# Discovery of small molecule promoters of cardiomyocyte proliferation to restore cardiac performance in disease

> **NIH NIH R01** · SANFORD BURNHAM PREBYS MEDICAL DISCOVERY INSTITUTE · 2020 · $487,500

## Abstract

TITLE: Discovery of small molecule promoters of cardiomyocyte proliferation to restore cardiac
performance in disease
PROJECT SUMMARY
Cardiovascular disease is the leading cause of mortality in developed and developing nations. Existing CVD
pharmacotherapy options do not treat any foundational problems in the myocardium and its constituent
cardiomyocytes; rather, unloading the heart and reducing vascular risk factors are the primary therapeutic
strategies.
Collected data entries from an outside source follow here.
Definition wf (s : t) : Prop :=
  owned_ok s /\ pending_ok s /\ journal_ok s /\
  (pending_releases s <> [] -> batch_checkpoint s <> None).

Lemma input_new_wf : wf new.
Proof. unfold wf, owned_ok, pending_ok, journal_ok. simpl. split_and!; try done; try constructor; set_solver. Qed.

(** *** Appending an effect *)

(** What [append_effect] leaves alone. *)
Definition same_but_effects (s s' : t) : Prop :=
  pressed_buttons s' = pressed_buttons s /\ pressed_keys s' = pressed_keys s /\
  action_purpose s' = action_purpose s /\ pending_releases s' = pending_releases s /\
  health s' = health s.

Lemma append_effect_cases effect s :
  wf s ->
  let '(s', r) := append_effect effect s in
  wf s' /\ same_but_effects s s' /\
  match r with
  | Ok _ => batch_checkpoint s' <> None /\ exists j j', effects s = Some j /\ effects s' = Some j' /\
      EffectJournal.records j' = EffectJournal.records j ++
        [EffectRecord.mk (len (EffectJournal.records j)) effect Provisional] /\
      batch_checkpoint s' = Some (default (length (EffectJournal.records j)) (batch_checkpoint s))
  | Err _ => True
  end /\
  (forall j, effects s = Some j -> len (EffectJournal.records j) < MAX_EFFECT_RECORDS -> is_ok r = true).
Proof.
  intros (Ho & Hp & Hj & Hb). unfold append_effect, journal_ok in *. cbn [bind get lift ok_or].
  destruct (effects s) as [j |] eqn:Hs; cbn [ok_or].
  2: { destruct Hj. unfold wf, journal_ok, same_but_effects. rewrite Hs. by split_and!. }
  destruct Hj as (Hpur & Hwf & Hc).
  assert (exists s1, (match batch_checkpoint s with
     | None => modify (fun self => set_batch_checkpoint (Some (EffectJournal.checkpoint j)) self)
     | Some _ => ret tt
     end : M t InputStateError unit) s = (s1, Ok tt) /\ same_but_effects s s1 /\ effects s1 = Some j /\
     batch_checkpoint s1 = Some (default (length (EffectJournal.records j)) (batch_checkpoint s)))
    as (s1 & He & Hsame & Hs1 & Hb1).
  { destruct (batch_checkpoint s) as [c |] eqn:Hbc; eexists; (split; [reflexivity |]);
      [by split_and! | by split_and!]. }
  rewrite He. cbn [bind zoom].
  destruct Hsame as (E1 & E2 & E3 & E4 & E5).
  destruct (EffectJournal.record_provisional_cases effect j Hwf)
    as [(-> & Hfull) | (j' & -> & Hrec & Hlt & Hwf')]; cbn [map_err].
  - unfold wf, same_but_effects. split_and!; try done.
    + unfold owned_ok. simpl. by rewrite E1, E2.
    + unfold pending_ok. simpl. by rewrite E1, E2, E4.
    + unfold journal_ok. simpl. rewrite E3. split_and!; [done | done |]. intros c. rewrite Hb1.
      intros [= <-]. destruct (batch_checkpoint s); simpl; [by apply Hc | done].
    + simpl. by rewrite Hb1.
    + intros j0 [= <-] Hlt. unfold MAX_EFFECT_RECORDS in *. lia.
  - unfold wf, same_but_effects. split_and!; try done.
    + unfold owned_ok. simpl. by rewrite E1, E2.
    + unfold pending_ok. simpl. by rewrite E1, E2, E4.
    + unfold journal_ok. simpl. rewrite E3. split_and!; [done | done |]. intros c. rewrite Hb1, Hrec.
      intros [= <-]. rewrite length_app. destruct (batch_checkpoint s); simpl; [| lia].
      specialize (Hc _ eq_refl). lia.
    + simpl. by rewrite Hb1.
    + simpl. by rewrite Hb1.
    + by exists j, j'.
Qed.

(** *** Releases *)
Lemma remove_first_NoDup {A B} (f : A -> B) `{!EqDecision B} (x : B) (l : list A) :
  NoDup (map f l) ->
  remove_first (fun y => f y = x) l = filter (fun y => f y <> x) l.
Proof.
  induction l as [| y l IH]; simpl; [done |]. intros [Hy Hl]%NoDup_cons. rewrite filter_cons.
  case_decide as Hx.
  - rewrite decide_False by auto. symmetry. apply filter_all. subst x.
    intros z Hz Heq. apply Hy. rewrite <- Heq. apply list_elem_of_fmap. eauto.
  - rewrite decide_True by done. by rewrite IH.
Qed.

(** The loop of [confirm_batch] takes the released input out of the owned input. *)
Lemma apply_releases ps s :
  NoDup (pressed_buttons s) -> NoDup (map OwnedKey.key (pressed_keys s)) ->
  fold_left apply_release ps s =
  set_pressed_buttons (filter (fun b => PendingButton b ∉ ps) (pressed_buttons s))
    (set_pressed_keys (filter (fun k => PendingKey (OwnedKey.key k) ∉ ps) (pressed_keys s)) s).
Proof.
  revert s. induction ps as [| p ps IH]; intros s Hb Hk; simpl.
  { rewrite !filter_all by (intros; apply not_elem_of_nil). by destruct s. }
  assert (NoDup (pressed_buttons (apply_release s p)) /\
    NoDup (map OwnedKey.key (pressed_keys (apply_release s p)))) as [Hb' Hk'].
  { destruct p as [b | k]; simpl; (split; [try done | try done]).
    - rewrite (remove_first_NoDup (fun x => x)) by (by rewrite map_id). by apply NoDup_filter.
    - rewrite remove_first_NoDup by done. eapply sublist_NoDup; [exact Hk |].
      apply fmap_sublist. apply sublist_filter. }
  rewrite IH by done. destruct p as [b | k]; simpl.
  - rewrite (remove_first_NoDup (fun x => x)) by (by rewrite map_id).
    rewrite filter_filter_and. destruct s; simpl. f_equal.
    + apply filter_ext. intros x _. rewrite not_elem_of_cons. split; naive_solver.
    + apply filter_ext. intros x _. rewrite not_elem_of_cons. naive_solver.
  - rewrite remove_first_NoDup by done. rewrite filter_filter_and. destruct s; simpl. f_equal.
    + apply filter_ext. intros x _. rewrite not_elem_of_cons. naive_solver.
    + apply filter_ext. intros x _. rewrite not_elem_of_cons. split; naive_solver.
Qed.

(** *** What each call does to the owned input and to health *)

(** A press gains its button or key, only in a healthy ordinary action; a confirmed
    batch loses the released input; nothing else changes what is owned. *)
Definition owned_step (o : op) (r : result unit InputStateError) (s s' : t) : Prop :=
  match o, r with
  | SubmitButtonPress b _, Ok _ =>
      action_purpose s = Some Ordinary /\ health s = Healthy /\ pressed_keys s' = pressed_keys s /\
      pressed_buttons s' =
        (if decide (b ∈ pressed_buttons s) then pressed_buttons s else pressed_buttons s ++ [b])
  | SubmitKeyPress k m, Ok _ =>
      action_purpose s = Some Ordinary /\ health s = Healthy /\ pressed_buttons s' = pressed_buttons s /\
      (k ∉ map OwnedKey.key (pressed_keys s)) /\ pressed_keys s' = pressed_keys s ++ [OwnedKey.mk k m]
  | ConfirmBatch, Ok _ =>
      pressed_buttons s' =
        filter (fun b => PendingButton b ∉ pending_releases s) (pressed_buttons s) /\
      pressed_keys s' =
        filter (fun k => PendingKey (OwnedKey.key k) ∉ pending_releases s) (pressed_keys s)
  | _, _ => pressed_buttons s' = pressed_buttons s /\ pressed_keys s' = pressed_keys s
  end.

(** The call [m] of [o] keeps the invariant and health, and changes what is owned as it
    should. *)
Definition call_ok (o : op) (m : M t InputStateError unit) (s : t) : Prop :=
  let '(s', r) := m s in wf s' /\ owned_step o r s s' /\ health s' = health s.

Lemma refused o e s : wf s -> wf s /\ owned_step o (Err e) s s /\ health s = health s.
Proof. intros Hs. split; [done |]. split; [by destruct o | done]. Qed.

Lemma ensure_press_allowed_cases s :
  (ensure_press_allowed s = (s, Ok tt) /\ action_purpose s = Some Ordinary /\ health s = Healthy) \/
  (exists e, ensure_press_allowed s = (s, Err e)).
Proof.
  unfold ensure_press_allowed. simpl. destruct (action_purpose s) as [p |]; simpl; [| eauto].
  case_decide as Hd; simpl; [eauto |]. left.
  destruct p, (health s); try (exfalso; apply Hd; by auto). done.
Qed.

Lemma wf_unresolved s : wf s -> ~ unresolved s <-> batch_checkpoint s = None.
Proof.
  intros (_ & _ & _ & Hb). unfold unresolved. split.
  - intros Hn. destruct (batch_checkpoint s); [exfalso; auto | done].
  - intros Hc [? | Hp]; [done |]. by apply Hb in Hp.
Qed.

Lemma begin_action_ok purpose s : wf s -> call_ok (BeginAction purpose) (begin_action purpose) s.
Proof.
  intros Hs. pose proof (wf_unresolved s Hs) as Hu. pose proof Hs as (Ho & Hp & Hj & Hb).
  unfold call_ok, begin_action. simpl.
  destruct (effects s); simpl; [by apply (refused (BeginAction purpose) NoActiveAction) |].
  case_decide; simpl; [by apply (refused (BeginAction purpose) NoActiveAction) |].
  case_decide; simpl; [by apply (refused (BeginAction purpose) NoActiveAction) |].
  split; [| done]. split_and!; try done. unfold journal_ok. simpl. split_and!; [done | |].
  - unfold EffectJournal.wf, MAX_EFFECT_RECORDS. simpl. change (len []) with 0.
    split_and!; [lia | apply numbered_nil | done].
  - intros c Hc. rewrite (proj1 Hu) in Hc by done. done.
Qed.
Future strategies should move beyond prevention and treatment to restoration, regeneration, and
replacement of functional cardiac tissue. Two fundamental challenges face the several mechanisms of
potential cardiomyocyte renewal (proliferation of endogenous cardiomyocytes, resident progenitor cells, or
extracardiac progenitor cells including bone-marrow derived or pluripotent cells): can a sufficient number of
new cardiomyocytes be generated to meaningfully improve cardiac function in various diseases? And since
most tissues in adult mammals remain post-mitotic to minimize the risk of cellular transformation into an
uncontrolled proliferating neoplastic state, can cardiomyocyte-specific proliferation mechanisms be discovered
and manipulated? It is unclear that the reported mechanisms of cardiomyocyte proliferation meet both of these
challenges. We have recently developed a novel platform to conduct high throughput screening (HTS) on
functional human cardiomyocytes matured from iPS cells. Our innovation is a hypothesis-free, phenotypic
screening cascade designed to discover previously unknown, cardiomyocyte selective promoters of
cardiomyocyte proliferation. Our hypothesis is this approach will ultimately generation drug-like starting points
for future disease-modifying cardiovascular therapeutics. The primary HTS assay has been fully optimized in a
384-well format, and as a demonstration of assay readiness, 12,000 compounds have been screened (Z’-
factor of 0.4). Multiple hits from pilot screens were identified and were confirmed and validated in concentration
response experiments. A battery of downstream assays has been developed to establish a critical path-testing
funnel. Several compounds identified from the pilot screen specifically promoted cardiomyocyte proliferation
versus fibroblast proliferation, and furthermore promoted ex vivo proliferation in both neonatal and adult
cardiomyocytes isolated from rats. This proposal builds on data from the applicants, an established team from
SBP (Drs. Larson and Colas) with basic biology and drug discovery expertise in the field and access to all
necessary technologies. The overall goal of this proposal is to generate chemical biology research tools and
the starting points for new drugs. As the critical path assays are all in place, we anticipate we can rapidly
obtain such probe molecules and start to explore their activity. Our future plans beyond this grant are to
ultimately determine their suitability for hit-to-lead activities, begin in vivo eval...

## Key facts

- **NIH application ID:** 9956615
- **Project number:** 5R01HL148827-02
- **Recipient organization:** SANFORD BURNHAM PREBYS MEDICAL DISCOVERY INSTITUTE
- **Principal Investigator:** Alexandre Romain Colas
- **Activity code:** R01 (R01, R21, SBIR, etc.)
- **Funding institute:** NIH
- **Fiscal year:** 2020
- **Award amount:** $487,500
- **Award type:** 5
- **Project period:** 2019-06-17 → 2023-04-30

## Primary source

NIH RePORTER: https://reporter.nih.gov/project-details/9956615

## Citation

> US National Institutes of Health, RePORTER application 9956615, Discovery of small molecule promoters of cardiomyocyte proliferation to restore cardiac performance in disease (5R01HL148827-02). Retrieved via AI Analytics 2026-05-22 from https://api.ai-analytics.org/grant/nih/9956615. Licensed CC0.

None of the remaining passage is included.